Petunidin (Pt), like Europinidin and Malvidin, is derived from Delphinidin and is an O-methylated anthocyanidin of the 3-hydroxy type. It is a natural organic compound, a dark-red or purple water-soluble pigment found in many red berries including chokeberries (Aronia sp), Saskatoon berries (Amelanchier alnifolia) or different species of grape (for instance Vitis vinifera, or muscadine, Vitis rotundifolia), and also part of the pigments responsible for the petal colors in many flowers. This pigment gives the Indigo Rose tomatoes the majority of their deep purple color when the fruits are exposed to sunlight.

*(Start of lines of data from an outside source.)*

Lemma holds_live q it r : holds q it = Some r -> live r = true.
Proof.
  unfold holds. destruct (q_items q !! it_id it); [|done]. destruct (is_state active r0) eqn:E; [|done].
  destruct (bool_decide _); [|done]. intros [= ->]. unfold live. by rewrite E, orb_true_r.
Qed.

(** ** What each handler does to entries and work *)

Definition entries (tb : tables) (sid : string) : list OutcomeEvaluation := default [] (tb_evals tb !! sid).

Lemma entries_with_evals tb sid f : is_Some (tb_evals tb !! sid) -> entries (with_evals tb sid f) sid = f (entries tb sid).
Proof. intros [l Hl]. unfold entries, with_evals. cbn. by rewrite lookup_alter_eq, Hl. Qed.

Lemma to_grade_active tb sid tid a : to_grade tb sid tid = Some a ->
  ActiveOutcome (entries tb sid) = Some a /\ (oe_Result a = OutcomeResultPending \/ oe_Result a = OutcomeResultRunning).
Proof.
  unfold to_grade, entries. destruct (ActiveOutcome _) as [a'|]; [|done]. destruct (_ || _) eqn:E; [|done].
  intros H. assert (a' = a) as -> by (repeat case_match; by simplify_eq).
  split; [done|]. apply orb_true_iff in E as [E%String.eqb_eq|E%String.eqb_eq]; auto.
Qed.

Section handlers.
Context (sid : string).

Lemma requeue_item_ok now tb it tb' : requeue_item now tb it = Ok tb' ->
  tb_evals tb' = tb_evals tb /\ grows (tb_queue tb) (tb_queue tb') /\
  (served (tb_queue tb) sid -> served (tb_queue tb') sid).
Proof.
  unfold requeue_item, Requeue. destruct (requeue now (tb_queue tb) it 0 0) as [q|] eqn:Hq; [|done]. intros [= <-]. cbn.
  split_and!; [done|by eapply grows_requeue|]. destruct (requeue_row _ _ _ _ _ _ Hq) as (r & r' & ? & ? & _ & ? & ?).
  by eapply served_requeued.
Qed.

Lemma requeue_item_held now tb it tb' : requeue_item now tb it = Ok tb' -> is_Some (holds (tb_queue tb) it).
Proof. unfold requeue_item, Requeue, requeue. destruct (holds _ _); [eauto|done]. Qed.

Lemma complete_item_held now tb it tb' : complete_item now tb it = Ok tb' -> is_Some (holds (tb_queue tb) it).
Proof. unfold complete_item, Complete. destruct (holds _ _); [eauto|done]. Qed.

Lemma complete_item_ok now tb it tb' : complete_item now tb it = Ok tb' ->
  tb_evals tb' = tb_evals tb /\ Complete now (tb_queue tb) it = Ok (tb_queue tb') /\ grows (tb_queue tb) (tb_queue tb').
Proof.
  unfold complete_item. destruct (Complete now (tb_queue tb) it) as [q|] eqn:Hq; [|done]. intros [= <-].
  split_and!; [done|done|by eapply grows_complete].
Qed.

Lemma enqueue_turn_ok now tb wid env tb' : enqueue_turn now tb wid env sid = Ok tb' ->
  tb_evals tb' = tb_evals tb /\ grows (tb_queue tb) (tb_queue tb') /\
  (forall i x, q_items (tb_queue tb) !! i = Some x -> q_items (tb_queue tb') !! i = Some x) /\
  exists i x, q_items (tb_queue tb') !! i = Some x /\ live x = true /\ live_key x = (sid, None, ModelTurn).
Proof.
  unfold enqueue_turn, EnqueueThread, lift_queue. destruct (insert_item _ _ _) as [[b q]|] eqn:Hi; [|done]. intros [= <-]. cbn [tb_evals with_queue tb_queue].
  destruct (insert_item_row _ _ _ _ _ Hi eq_refl) as (_ & Hk & _ & i & x & Hx & Hl & Hlk).
  split_and!; [done|by eapply grows_insert|done|]. exists i, x. by rewrite Hlk.
Qed.

Lemma enqueue_harvest_ok now tb wid env grading trace tb' : enqueue_harvest now tb wid env sid grading trace = Ok tb' ->
  tb_evals tb' = tb_evals tb /\ grows (tb_queue tb) (tb_queue tb') /\
  (forall i x, q_items (tb_queue tb) !! i = Some x -> q_items (tb_queue tb') !! i = Some x) /\
  exists i x, q_items (tb_queue tb') !! i = Some x /\ live x = true /\ live_key x = (sid, None, OutputsHarvest).
Proof.
  unfold enqueue_harvest, EnqueueOutputsHarvest, lift_queue. destruct (insert_item _ _ _) as [[b q]|] eqn:Hi; [|done]. intros [= <-]. cbn [tb_evals with_queue tb_queue].
  destruct (insert_item_row _ _ _ _ _ Hi eq_refl) as (_ & Hk & _ & i & x & Hx & Hl & Hlk).
  split_and!; [done|by eapply grows_insert|done|]. exists i, x. by rewrite Hlk.
Qed.

(** The row [it] stands for is not the one found. *)
Lemma other_row q it i x k : item_of q it -> q_items q !! i = Some x -> live_key x = k ->
  k <> (it_session it, nullableThread (it_thread it), it_kind it) -> i <> it_id it.
Proof.
  intros (r & Hr & H1 & H2 & H3) Hx Hk Hne ->. rewrite Hr in Hx. injection Hx as <-. apply Hne. rewrite <- Hk.
  unfold live_key. by rewrite H1, H2, H3.
Qed.

Lemma item_of_kept q q' it : (forall i x, q_items q !! i = Some x -> q_items q' !! i = Some x) -> item_of q it -> item_of q' it.
Proof. intros Hk (r & Hr & ?). exists r. split; [by apply Hk|done]. Qed.

Lemma serves_row x t k : live x = true -> live_key x = (sid, t, k) -> (k = ModelTurn /\ t = None) \/ k = OutputsHarvest -> serves sid x.
Proof. unfold live_key. intros Hl [= H1 H2 H3] Hk. split_and!; [done|done|]. by rewrite H2, H3. Qed.

(** A scheduled cycle has its work. *)
Lemma dispatch_served now tb it wid trace tb' : dispatch_grading now tb it wid trace = Ok tb' ->
  it_session it = sid -> item_of (tb_queue tb) it -> it_kind it = ModelTurn ->
  tb_evals tb' = tb_evals tb /\ grows (tb_queue tb) (tb_queue tb') /\ served (tb_queue tb') sid.
Proof.
  intros H Hsid Hit Hkind. unfold dispatch_grading in H. rewrite Hsid in H. destruct (env_is _ _ _).
  - destruct (enqueue_harvest _ _ _ _ _ _ _) as [tb1|] eqn:E1; [|done]. apply enqueue_harvest_ok in E1 as (He & Hg & Hk & i & x & Hx & Hl & Hlk).
    apply complete_item_ok in H as (He' & Hc & Hg'). split_and!; [congruence|by eapply grows_trans|].
    eapply served_completed; [exact Hc|]. exists i, x. split_and!; [|done|by eapply serves_row; eauto].
    eapply other_row; [by eapply item_of_kept|done|done|]. rewrite Hkind. congruence.
  - destruct (String.eqb_spec (it_thread it) EmptyString) as [E|N]; cbn [negb] in H.
    + pose proof H as H'. apply requeue_item_ok in H as (He & Hg & _). split_and!; [done|done|].
      unfold requeue_item, Requeue in H'. destruct (requeue _ _ _ _ _) as [q|] eqn:Hq; [|done]. injection H' as <-.
      destruct (requeue_row _ _ _ _ _ _ Hq) as (r & r' & Hr & Hq' & _ & Hst & Hlk). exists (it_id it), r'. cbn.
      rewrite Hq', lookup_insert_eq. split; [done|]. destruct Hit as (r0 & Hr0 & Hs & Hk & Ht). rewrite Hr in Hr0. injection Hr0 as <-.
      eapply serves_row; [by apply queued_live|rewrite Hlk; unfold live_key; by rewrite Hs, Hsid, Hk, Ht, E|rewrite Hkind; auto].
    + destruct (enqueue_turn _ _ _ _ _) as [tb1|] eqn:E1; [|done]. apply enqueue_turn_ok in E1 as (He & Hg & Hk & i & x & Hx & Hl & Hlk).
      apply complete_item_ok in H as (He' & Hc & Hg'). split_and!; [congruence|by eapply grows_trans|].
      eapply served_completed; [exact Hc|]. exists i, x. split_and!; [|done|by eapply serves_row; eauto].
      eapply other_row; [by eapply item_of_kept|done|done|]. rewrite Hsid, Hkind. unfold nullableThread.
      apply String.eqb_neq in N as ->. congruence.
Qed.

(** What follows a completed turn: a harvest, a woken primary's turn. *)
Lemma idle_tail now tb it moved w1 w2 trace (woke : bool) tb' :
  (try tb <- enqueueIdleHarvest now tb it moved w1 trace;
   if woke then enqueue_turn now tb w2 (it_env it) (it_session it) else Ok tb) = Ok tb' -> it_session it = sid ->
  tb_evals tb' = tb_evals tb /\ grows (tb_queue tb) (tb_queue tb') /\
  forall i x, q_items (tb_queue tb) !! i = Some x -> q_items (tb_queue tb') !! i = Some x.
Proof.
  intros H Hsid. rewrite Hsid in H. destruct (enqueueIdleHarvest _ _ _ _ _ _) as [tb5|] eqn:E5; [|done].
  assert (H5 : tb_evals tb5 = tb_evals tb /\ grows (tb_queue tb) (tb_queue tb5) /\
    forall i x, q_items (tb_queue tb) !! i = Some x -> q_items (tb_queue tb5) !! i = Some x).
  { unfold enqueueIdleHarvest in E5. rewrite Hsid in E5. destruct (_ && _).
    - apply enqueue_harvest_ok in E5 as (? & ? & ? & _). done.
    - injection E5 as <-. split_and!; [done|apply grows_refl|done]. }
  destruct H5 as (He5 & Hg5 & Hk5). destruct woke; [|by injection H as <-].
  apply enqueue_turn_ok in H as (He6 & Hg6 & Hk6 & _). split_and!; [congruence|by eapply grows_trans|auto].
Qed.

(** A settled turn: the entries as they were and its item handed back or completed, or a
    cycle scheduled. *)
Lemma settleEndTurn_work rd now tb it wm opts head startID w1 w2 trace tb' :
  settleEndTurn rd now tb it wm opts head startID w1 w2 trace = Ok tb' ->
  it_session it = sid -> item_of (tb_queue tb) it -> it_kind it = ModelTurn ->
  is_Some (tb_evals tb !! sid) /\ grows (tb_queue tb) (tb_queue tb') /\
  ((tb_evals tb' = tb_evals tb /\ (it_thread it <> EmptyString -> served (tb_queue tb) sid -> served (tb_queue tb') sid)) \/
   (exists a, to_grade tb sid (it_thread it) = Some a /\ served (tb_queue tb') sid /\
      tb_evals tb' = alter (map (evaluating_entry (oe_OutcomeID a))) sid (tb_evals tb))).
Proof.
  intros H Hsid Hit Hkind. unfold settleEndTurn in H. rewrite Hsid in H.
  destruct (tb_evals tb !! sid) as [evals|] eqn:Hev; [|done]. split; [eauto|].
  destruct (_ && chainInput _ _ _ _).
  { destruct (append _ _ _ _ _) as [tb1|] eqn:E1; [|done]. apply append_work in E1 as [He1 Hq1].
    apply requeue_item_ok in H as (He & Hg & Hs). rewrite Hq1 in Hg, Hs. split; [done|]. left. split; [congruence|auto]. }
  destruct (to_grade tb sid (it_thread it)) as [a|].
  { destruct (schedule_events _ _ _ _ _ _ _) as [[evs tb1]|] eqn:E1; [|done]. apply schedule_work in E1 as [He1 Hq1].
    destruct (append _ _ _ _ _) as [tb2|] eqn:E2; [|done]. apply append_work in E2 as [He2 Hq2].
    apply dispatch_served in H as (He & Hg & Hs); [|done|cbn; by rewrite Hq2, Hq1|done]. cbn in He, Hg. rewrite Hq2, Hq1 in Hg.
    split; [done|]. right. exists a. split_and!; [done|done|]. by rewrite He, He2, He1. }
  destruct (match threadEndedWithoutReport tb sid (it_thread it) with Some _ => _ | None => _ end) as [[[[told woke] wokeTo] tb1]|] eqn:E1; [|done].
  assert (H1 : same_work tb tb1).
  { destruct (threadEndedWithoutReport _ _ _) as [n|]; [|by simplify_eq]. destruct (deliver_ended _ _ _ _) as [[d tbd]|] eqn:Ed; [|done].
    simplify_eq. by apply deliver_work in Ed. }
  destruct (transition tb1 _ _) as [[[idle moved] tb2]|] eqn:E2; [|done]. apply transition_work in E2.
  destruct (append _ _ _ _ _) as [tb3|] eqn:E3; [|done]. apply append_work in E3.
  destruct (same_work_trans _ _ _ H1 (same_work_trans _ _ _ E2 E3)) as [He3 Hq3]. clear H1 E2 E3.
  destruct (complete_item _ _ _) as [tb4|] eqn:E4; [|done]. apply complete_item_ok in E4 as (He4 & Hc4 & Hg4).
  rewrite Hq3 in Hc4, Hg4.
  destruct (idle_tail now tb4 it (match moved with None => wokeTo | _ => moved end) w1 w2 trace woke tb' ltac:(by rewrite Hsid) Hsid) as (He & Hg & Hk).
  split; [by eapply grows_trans|]. left. split; [congruence|].
  intros Hchild (i & x & Hx & Hs).
  assert (Hs4 : served (tb_queue tb4) sid).
  { eapply served_completed; [exact Hc4|]. exists i, x. split_and!; [|done|done].
    eapply other_row; [exact Hit|exact Hx|reflexivity|]. destruct Hs as (_ & Hses & Hkx). unfold live_key.
    rewrite Hkind. unfold nullableThread. apply String.eqb_neq in Hchild as ->. intros E. injection E as E6 E7 E8.
    destruct Hkx as [[_ E4]|E4]; congruence. }
  destruct Hs4 as (j & y & Hy & ?). exists j, y. split; [by apply Hk|done].
Qed.

(** A settled harvest hands the cycle on. *)
Lemma settleHarvest_work now tb it rep wid tb' : settleHarvest now tb it rep wid = Ok tb' ->
  it_session it = sid -> item_of (tb_queue tb) it -> it_kind it = OutputsHarvest ->
  tb_evals tb' = tb_evals tb /\ grows (tb_queue tb) (tb_queue tb') /\
  (forall a, ActiveOutcome (entries tb sid) = Some a -> oe_Result a = OutcomeResultEvaluating -> served (tb_queue tb') sid).
Proof.
  intros H Hsid Hit Hkind. unfold settleHarvest in H. rewrite Hsid in H.
  destruct (tb_evals tb !! sid) as [evals|] eqn:Hev; [|done]. unfold entries. rewrite Hev. change (default [] (Some evals)) with evals.
  destruct (match ActiveOutcome evals with Some a => String.eqb (oe_Result a) OutcomeResultEvaluating | None => false end) eqn:Hgr; cbn [andb negb] in H.
  - assert (Hgo : forall tb1, enqueue_turn now tb wid (it_env it) sid = Ok tb1 -> complete_item now tb1 it = Ok tb' ->
      tb_evals tb' = tb_evals tb /\ grows (tb_queue tb) (tb_queue tb') /\ served (tb_queue tb') sid).
    { intros tb1 E1 E2. apply enqueue_turn_ok in E1 as (He & Hg & Hk & i & x & Hx & Hl & Hlk). apply complete_item_ok in E2 as (He' & Hc & Hg').
      split_and!; [congruence|by eapply grows_trans|]. eapply served_completed; [exact Hc|]. exists i, x.
      split_and!; [|done|by eapply serves_row; eauto]. eapply other_row; [by eapply item_of_kept|done|done|]. rewrite Hkind. congruence. }
    destruct (negb rep && negb (it_chain_grading it)).
    + unfold lift_queue in H. destruct (RequeueAsGrading _ _ _) as [q|] eqn:Hq; [|done]. injection H as <-. cbn.
      split_and!; [done|by eapply grows_grading|]. intros _ _ _. destruct (requeue_grading_row _ _ _ _ Hq) as (r & r' & Hr & Hq' & _ & Hst & Hlk).
      exists (it_id it), r'. rewrite Hq', lookup_insert_eq. split; [done|]. destruct Hit as (r0 & Hr0 & Hs & Hk & Ht). rewrite Hr in Hr0. injection Hr0 as <-.
      eapply serves_row; [by apply queued_live|rewrite Hlk; unfold live_key; by rewrite Hs, Hsid|rewrite Hk, Hkind; auto].
    + destruct (enqueue_turn _ _ _ _ _) as [tb1|] eqn:E1; [|done]. destruct (Hgo tb1 eq_refl H) as (? & ? & ?). by split_and!.
  - assert (Hc : complete_item now tb it = Ok tb') by (by destruct (it_chain_grading it)).
    apply complete_item_ok in Hc as (He & _ & Hg). split_and!; [done|done|]. intros a Ha Hr. rewrite Ha, Hr in Hgr. done.
Qed.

The name of the molecule itself is derived from the word Petunia.

==Biosynthesis==
Petunidin could form in the exocarp of fruits from delphinidin, with an anthocyanin flavonoid O-methyltransferase (Catechol-O-methyl transferase) catalyzing the B-ring methylation and S-Adenosyl-L-methyl-3H methionine being the methyl group donor.

== Glycosides ==
Glycoside forms of petunidin are present in grape. These include :

- Petunidin-3-O-glucoside
- Petunidin-3-O-(6-p-coumaroyl) glucoside
- Petunidin-3-O-(6-p-acetyl) glucoside
- Petunidin-3-O-galactoside
- Petunidin-3-rutinoside

The bark of Commiphora angolensis contains petunidin-3-rhamnoglucoside.

== Uses ==
Petunidin is referred as E165f, E163 and following numbers corresponding to anthocyanins in the food coloring E number list.